|The First “Cell-Free” CRISPR Tech Is Here To Personalize Cancer Treatment|
…..“When you’re working with CRISPR inside a cell, you’re kind of working in a black box where you can’t really observe the gears of the machinery that are doing these amazing things,” Eric Kmiec, lead researcher and director of the Gene Editing Institute, said in a press release. “You can see the results, the edits to the genes, but not necessarily how you got there, which is important for ensuring that CRISPR can be safely used to treat patients.”
According to the researchers, theirs is the first CRISPR tool that can do this, and it could be an improvement over CRISPR-Cas9 in several respects.
First: it lets researchers see what CRISPR is actually doing. As Kmiec mentioned, this is important so that scientists can make sure the treatment will be safe for patients.
Second, it’s a quicker way to conduct diagnostic tests. The mutations that cause cancer aren’t the same in every patient. A doctor could use CRISPR-Cpf1 to determine the specific mutation causing the disease in a patient more quickly than with CRISPR-Cas9, according to Kmiec. This, in turn, could help that doctor determine the best treatment option for their patient.

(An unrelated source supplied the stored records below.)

(** X10. The run is idempotent on its own output: applied to the records
    it has written, that is the surviving records followed by the blank row
    and the row of totals, it keeps the surviving records as they are and
    skips the two synthetic rows, whose address fields are no addresses.
    This holds when the text written for a remote total reads back as that
    total. *)
Theorem run_again_keeps_output (uq : gset string) (ms : gmap string jobject)
    (rewards filtered : list dict) (fieldnames : list string)
    (w l b : float) :
  (forall a stats json,
     ms !! a = Some stats -> json_total stats = Ok json ->
     float_str (str_of_float json) = Ok json) ->
  ADDRESS ∈ fieldnames ->
  filtered_rows uq ms rewards = Ok filtered ->
  filtered_rows uq ms (filtered ++ [ blank_row fieldnames; total_row w l b ])
  = Ok filtered.
Proof.
  intros Hback Haddr Hf. apply filtered_rows_survivors.
  destruct (map_result_singletons (survivors uq ms) filtered)
    as (rss & Hrss & Hc).
  { intros r Hr. by eapply survivors_fixed. }
  exists (rss ++ [ []; [] ]). rewrite map_result_app, Hrss. cbn [bind].
  split; [|by rewrite concat_app, Hc; cbn; rewrite app_nil_r].
  cbn [map_result]. unfold survivors.
  assert (step uq ms (blank_row fieldnames) = Ok None) as ->.
  { apply (step_None _ _ _ EmptyString); [|by left].
    by apply dict_get_blank_row. }
  assert (step uq ms (total_row w l b) = Ok None) as ->.
  { by apply (step_None _ _ _ "TOTAL"); [|left]. }
  done.
Qed.

End RunAgain.

Lemma run_again_keeps_output_witness :
  FilterAndUpdateRewards.filtered_rows (rt := CPython.runtime) ∅
    {[ sample_address := remote_record "totalTokens" (JInt 80) ]}
    ([ candidate "2" "3" "80.0" ]
     ++ [ blank_row (dict_keys (candidate "2" "3" "80.0"));
          total_row (rt := CPython.runtime)
            (number "2") (number "3") (number "80") ])
  = Ok [ candidate "2" "3" "80.0" ].
Proof.
  apply (@run_again_keeps_output CPython.runtime ∅
           {[ sample_address := remote_record "totalTokens" (JInt 80) ]}
           [ candidate "2" "3" "100" ]).
  - intros a stats json Hms Hjson.
    apply lookup_singleton_Some in Hms as [_ <-].
    injection Hjson as <-. reflexivity.
  - by left.
  - reflexivity.
Defined.
(** * DiDh: the real-time negotiation layer

    A shallow embedding of the WebSocket negotiation protocol of the
    marketplace: the server side of [server/routes.ts] (connection
    handshake, frame dispatch, negotiation handlers, presence, cleanup),
    the storage operations of [server/storage.ts] it calls, the frame
    schema of [shared/schema.ts], and the client session manager
    [NegotiationWebSocket] of [client/src/lib/ws.ts].

    Conventions of the embedding.
    - An [async] handler is a state transformer over a [World] that either
      completes or throws; one handler runs to completion before the next
      event is taken (the interleaving of two handlers at their [await]s is
      not modelled).
    - Every effect a handler has on the outside (a frame handed to
      [ws.send], a [ws.close], a storage call that returned or threw) is
      appended to the world's [log], in program order.
    - The storage collaborator may throw at any call.  Which calls throw is
      decided by an oracle, the list [faults]: every storage call consumes
      its head, [true] meaning that this call throws (for whatever reason:
      lost connection, constraint violation).  An exhausted oracle means
      that no further call throws.
    - A JavaScript [number] carried by a frame is an integer [Z] here;
      [new Date()] reads the world's [clock]; SQL tables are lists of rows
      in scan order; [gen_random_uuid()] is a fresh-identifier supply. *)

From stdpp Require Import base list strings option gmap pretty.
From Stdlib Require Import ZArith Lia.
Lemma after_setCountdownTimer (value : Z) (minutes : bool) s
    (Q : bool -> AB1805 -> list Txn -> Prop) :
  healthy s ->
  (forall s1 t,
      healthy s1 -> members s1 = members s ->
      (forall x, reg s1 x =
         if x =? REG_TIMER_CTRL
         then Z.lor REG_TIMER_CTRL_TE
                (if minutes then REG_TIMER_CTRL_TFS_1_60 else REG_TIMER_CTRL_TFS_1)
         else if x =? REG_INT_MASK then Z.lor (reg s REG_INT_MASK) REG_INT_MASK_TIE
         else if x =? REG_TIMER then Z.min 255 (Z.max 1 value)
         else if x =? REG_STATUS then REG_STATUS_DEFAULT
         else reg s x) ->
      Q true s1 t) ->
  after (setCountdownTimer value minutes) s Q.
Proof.
  intros H K.
  pose proof (countdown_clamp value) as Hc. cbv zeta in Hc.
  unfold setCountdownTimer, setRegisterBit. rewrite Hc.
  apply after_orFail. apply after_writeRegister; [exact H|].
  intros s1 S1. cbv beta iota.
  apply after_orFail. apply after_writeRegister; [still_healthy|].
  intros s2 S2. cbv beta iota.
  apply after_orFail. apply after_writeRegister; [still_healthy|].
  intros s3 S3. cbv beta iota.
  apply after_orFail. apply after_maskRegister; [still_healthy|].
  intros s4 t4 S4 _. cbv beta iota.
  apply after_orFail. apply after_writeRegister; [still_healthy|].
  intros s5 S5. cbv beta iota.
  apply after_ret. apply K.
  - still_healthy.
  - through_members. reflexivity.
  - intros x. through_writes. u8_const.
    destruct (x =? REG_TIMER_CTRL).
    { destruct minutes; reflexivity. }
    destruct (x =? REG_INT_MASK).
    { eval_eqb. apply (set_bit_byte _ REG_INT_MASK_TIE (reg_range _ _)).
      vm_compute. intuition discriminate. }
    destruct (x =? REG_TIMER); [apply u8_small; lia|].
    reflexivity.
Qed.

(** X21: on a transport where no failure is scheduled,
    [interruptCountdownTimer] succeeds and leaves the timer register at
    [value] clamped to 1..255, the timer control register at 0x83
    (minutes) or 0x82 (seconds), which also zeroes the alarm repeat
    field, every flag of the status register cleared, the timer
    interrupt enabled, OUT1S of control register 2 at its default, and
    the watchdog stopped with the period on record cleared; no other
    register changes. *)
Theorem interruptCountdownTimer_arms_timer
    (value : Z) (minutes : bool) (s : AB1805) :
  healthy s ->
  let run := interruptCountdownTimer value minutes s in
  let s' := final run in
  result run = true
  /\ reg s' REG_TIMER = Z.min 255 (Z.max 1 value)
  /\ reg s' REG_TIMER_CTRL = (if minutes then 0x83 else 0x82)
  /\ reg s' REG_STATUS = 0
  /\ reg s' REG_INT_MASK = Z.lor (reg s REG_INT_MASK) REG_INT_MASK_TIE
  /\ reg s' REG_CTRL_2 = Z.land (reg s REG_CTRL_2) (Z.lnot REG_CTRL_2_OUT1S_MASK)
  /\ reg s' REG_WDT = 0
  /\ members s' = (0, 0, wakeReason s)
  /\ (forall x,
        ~ In x [REG_WDT; REG_CTRL_2; REG_STATUS; REG_TIMER_CTRL; REG_TIMER;
                REG_INT_MASK] ->
        reg s' x = reg s x).
Proof.
  intros H. cbv zeta.
  forward (interruptCountdownTimer value minutes) s.
  unfold interruptCountdownTimer.
  apply after_orFail. apply after_setWDT_zero; [exact H|].
  intros s1 H1 M1 G1. cbv beta iota.
  apply after_orFail. apply after_maskRegister; [still_healthy|].
  intros s2 t2 S2 _. cbv beta iota.
  apply after_orFail. apply after_setCountdownTimer; [still_healthy|].
  intros s3 t3 H3 M3 G3. cbv beta iota.
  apply after_ret.
  pose proof (byte_fields (reg s REG_CTRL_2) (reg_range _ _)) as (_ & B1 & _).
  split; [reflexivity|].
  repeat match goal with |- _ /\ _ => split end.
  - through_writes. eval_eqb. reflexivity.
  - through_writes. eval_eqb. destruct minutes; reflexivity.
  - through_writes. eval_eqb. reflexivity.
  - through_writes. u8_const. eval_eqb. reflexivity.
  - through_writes. u8_const. eval_eqb. exact B1.
  - through_writes. u8_const. eval_eqb. reflexivity.
  - rewrite M3. through_members. exact M1.
  - intros x Hx. through_writes. u8_const.
    repeat match goal with
    | |- context [x =? ?c] =>
        destruct (Z.eqb_spec x c) as [->|];
        [exfalso; apply Hx; cbn [In]; tauto|]
    end.
    reflexivity.
Qed.

Lemma interruptCountdownTimer_arms_timer_witness :
  healthy in_use
  /\ reg (final (interruptCountdownTimer 0 true in_use)) REG_TIMER = 1
  /\ reg (final (interruptCountdownTimer 0 true in_use)) REG_TIMER_CTRL = 0x83
  /\ watchdogSecs (final (interruptCountdownTimer 0 true in_use)) = 0.
Proof.
  assert (H : healthy in_use) by reflexivity.
  destruct (interruptCountdownTimer_arms_timer 0 true in_use H)
    as (_ & E1 & E2 & _ & _ & _ & _ & M & _).
  split; [exact H | split; [exact E1 | split; [exact E2 |]]].
  apply (f_equal (fun m => fst (fst m))) in M. exact M.
Defined.




(** ** The wake reason on a failing transport *)

Lemma wdt_flag_cleared old :
  0 <= old < 256 -> bit_set old REG_STATUS_WDT = true ->
  Z.land old (Z.lnot REG_STATUS_WDT) <> old
  /\ bit_set (Z.land old (Z.lnot REG_STATUS_WDT)) REG_STATUS_WDT = false.
Proof.
  intros H Hb.
  apply (checked_below (fun o =>
    implb (bit_set o REG_STATUS_WDT)
          (negb (Z.land o (Z.lnot REG_STATUS_WDT) =? o)
           && negb (bit_set (Z.land o (Z.lnot REG_STATUS_WDT)) REG_STATUS_WDT)))
    256) in H; [|vm_compute; reflexivity].
  rewrite Hb in H. cbn [implb] in H.
  apply andb_true_iff in H. destruct H as [H1 H2].
  apply negb_true_iff in H1, H2. apply Z.eqb_neq in H1. split; assumption.
Qed.

(** X23: [updateWakeReason] reports what the first read, of the status
    register, allowed: when that read fails it returns [false] having
    changed nothing; when it completes the call returns [true] whatever
    happens afterwards.  With the watchdog flag set the wake reason
    becomes Watchdog and the flag is then cleared by a read and a write
    whose outcome is not looked at: the flag is gone from the chip only
    when both completed, and stays set otherwise. *)
Theorem updateWakeReason_first_read_decides (s : AB1805) :
  let ack1 := hd true (acks (wire s)) in
  let ack2 := hd true (tl (acks (wire s))) in
  let ack3 := hd true (tl (tl (acks (wire s)))) in
  let run := updateWakeReason s in
  result run = ack1
  /\ (ack1 = false ->
      trace run = [Rd REG_STATUS 1 false]
      /\ wakeReason (final run) = wakeReason s
      /\ regs (wire (final run)) = regs (wire s))
  /\ (ack1 = true -> bit_set (reg s REG_STATUS) REG_STATUS_WDT = true ->
      wakeReason (final run) = WATCHDOG
      /\ trace run =
           Rd REG_STATUS 1 true :: Rd REG_STATUS 1 ack2
           :: (if ack2
               then [Wr REG_STATUS
                       [Z.land (reg s REG_STATUS) (Z.lnot REG_STATUS_WDT)] ack3]
               else [])
      /\ bit_set (reg (final run) REG_STATUS) REG_STATUS_WDT = negb (ack2 && ack3)).
Proof.
  cbv zeta.
  change (hd true (acks (wire s))) with (next_ack (wire s)).
  change (hd true (tl (acks (wire s)))) with (next_ack (wire (pop_ack s))).
  change (hd true (tl (tl (acks (wire s)))))
    with (next_ack (wire (pop_ack (pop_ack s)))).
  split; [|split].
  - unfold updateWakeReason. rewrite result_bind, readRegister_run.
    cbn [result final fst snd].
    destruct (next_ack (wire s)); [|reflexivity].
    rewrite result_bind. reflexivity.
  - intros Hf. unfold updateWakeReason, bind. rewrite readRegister_run, Hf.
    cbn [result final trace fst snd ret app].
    destruct s as [[r a d] ws wp wr]. repeat split; reflexivity.
  - intros Hok Hw.
    destruct (wdt_flag_cleared (reg s REG_STATUS) (reg_range _ _) Hw)
      as (Hne & Hclr).
    assert (E : updateWakeReason s =
      (true,
       final (clearRegisterBit REG_STATUS REG_STATUS_WDT true
                (set_wakeReason WATCHDOG (pop_ack s))),
       Rd REG_STATUS 1 true
       :: trace (clearRegisterBit REG_STATUS REG_STATUS_WDT true
                   (set_wakeReason WATCHDOG (pop_ack s))))).
    { unfold updateWakeReason. unfold bind at 1.
      rewrite readRegister_run, Hok. u8_const.
      unfold bit_set in Hw. rewrite Hw.
      unfold bind, modify, ret, final, trace.
      destruct (clearRegisterBit REG_STATUS REG_STATUS_WDT true
                  (set_wakeReason WATCHDOG (pop_ack s))) as [[b s2] t2].
      cbn [fst snd app]. rewrite !app_nil_r. reflexivity. }
    rewrite E. cbn [result final trace fst snd]. clear E.
    unfold clearRegisterBit.
    pose proof (maskRegister_run REG_STATUS (Z.lnot (u8 REG_STATUS_WDT)) 0x00 true
                  (set_wakeReason WATCHDOG (pop_ack s))) as E.
    cbv zeta in E. rewrite E. clear E.
    assert (R : reg (set_wakeReason WATCHDOG (pop_ack s)) (u8 REG_STATUS)
                = reg s REG_STATUS)
      by (destruct s as [[r a d] ws wp wr]; reflexivity).
    assert (A2 : next_ack (wire (set_wakeReason WATCHDOG (pop_ack s)))
                 = next_ack (wire (pop_ack s)))
      by (destruct s as [[r a d] ws wp wr]; reflexivity).
    assert (A3 : next_ack (wire (pop_ack (set_wakeReason WATCHDOG (pop_ack s))))
                 = next_ack (wire (pop_ack (pop_ack s))))
      by (destruct s as [[r a d] ws wp wr]; reflexivity).
    rewrite R, A2, A3.
    rewrite (clear_bit_byte _ REG_STATUS_WDT (reg_range _ _))
      by (vm_compute; intuition discriminate).
    destruct (Z.eqb_spec (Z.land (reg s REG_STATUS) (Z.lnot REG_STATUS_WDT))
                         (reg s REG_STATUS)) as [Eq|_]; [contradiction|].
    cbn [negb]. u8_const.
    destruct (next_ack (wire (pop_ack s))).
    + destruct (next_ack (wire (pop_ack (pop_ack s))));
        cbn [final trace fst snd andb negb].
      * split; [destruct s as [[r a d] ws wp wr]; reflexivity | split;
                [reflexivity|]].
        rewrite <- Hclr. f_equal.
        rewrite !reg_pop_ack, reg_set_regs, store_one, Z.eqb_refl, u8_idem.
        apply u8_small.
        rewrite <- (clear_bit_byte _ REG_STATUS_WDT (reg_range _ _))
          by (vm_compute; intuition discriminate).
        apply u8_range.
      * split; [destruct s as [[r a d] ws wp wr]; reflexivity | split;
                [reflexivity|]].
        rewrite <- Hw. unfold reg. rewrite !regs_pop_ack.
        destruct s as [[r a d] ws wp wr]; reflexivity.
    + cbn [final trace fst snd andb negb].
      split; [destruct s as [[r a d] ws wp wr]; reflexivity | split;
              [reflexivity|]].
      rewrite <- Hw. unfold reg. rewrite !regs_pop_ack.
      destruct s as [[r a d] ws wp wr]; reflexivity.
Qed.

Lemma updateWakeReason_first_read_decides_witness :
  result (updateWakeReason wdt_then_fault) = true
  /\ wakeReason (final (updateWakeReason wdt_then_fault)) = WATCHDOG
  /\ bit_set (reg (final (updateWakeReason wdt_then_fault)) REG_STATUS)
             REG_STATUS_WDT = true.
Proof.
  destruct (updateWakeReason_first_read_decides wdt_then_fault) as (E1 & _ & K).
  destruct K as (E2 & _ & E3); [reflexivity | reflexivity |].
  split; [exact E1 | split; [exact E2 | exact E3]].
Defined.

(** ** The bytes moved by the RAM store *)

Lemma firstn_more {A} (l : list A) a b :
  firstn a l ++ firstn b (skipn a l) = firstn (a + b) l.
Proof.
  revert l. induction a as [|a IH]; intros l; [reflexivity|].
  destruct l as [|x l]; cbn [firstn skipn Nat.add app].
  - rewrite firstn_nil. reflexivity.
  - rewrite IH. reflexivity.
Qed.

(** The traffic that selects a bank carries nothing into the window. *)
Lemma select_payload a s :
  concat (map ram_payload
    (trace ((if a <? 128
             then clearRegisterBit REG_EXT_ADDR REG_EXT_ADDR_XADA true
             else setRegisterBit REG_EXT_ADDR REG_EXT_ADDR_XADA true) s))) = [].
Proof.
  destruct (select_bank a s) as ((Hsel & _) & _). cbv zeta in Hsel.
  induction Hsel as [|t l Ht _ IH]; [reflexivity|].
  cbn [map concat]. rewrite IH, app_nil_r.
  destruct t as [x n ok | x d ok]; [reflexivity|].
  cbn [txn_addr] in Ht. subst x. destruct ok; reflexivity.
Qed.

Third, the specific cuts made by Cpf1 could be more useful than those made by Cas9. When Cas9 makes a cut, it leaves “blunt ends” on the gene. No big deal if cutting is all a researcher wants to do, but the blunt end isn’t great for attaching to a new bit of genetic code. Cpf1, on the other hand, leaves “sticky ends” that make it easier for a researcher to insert new DNA.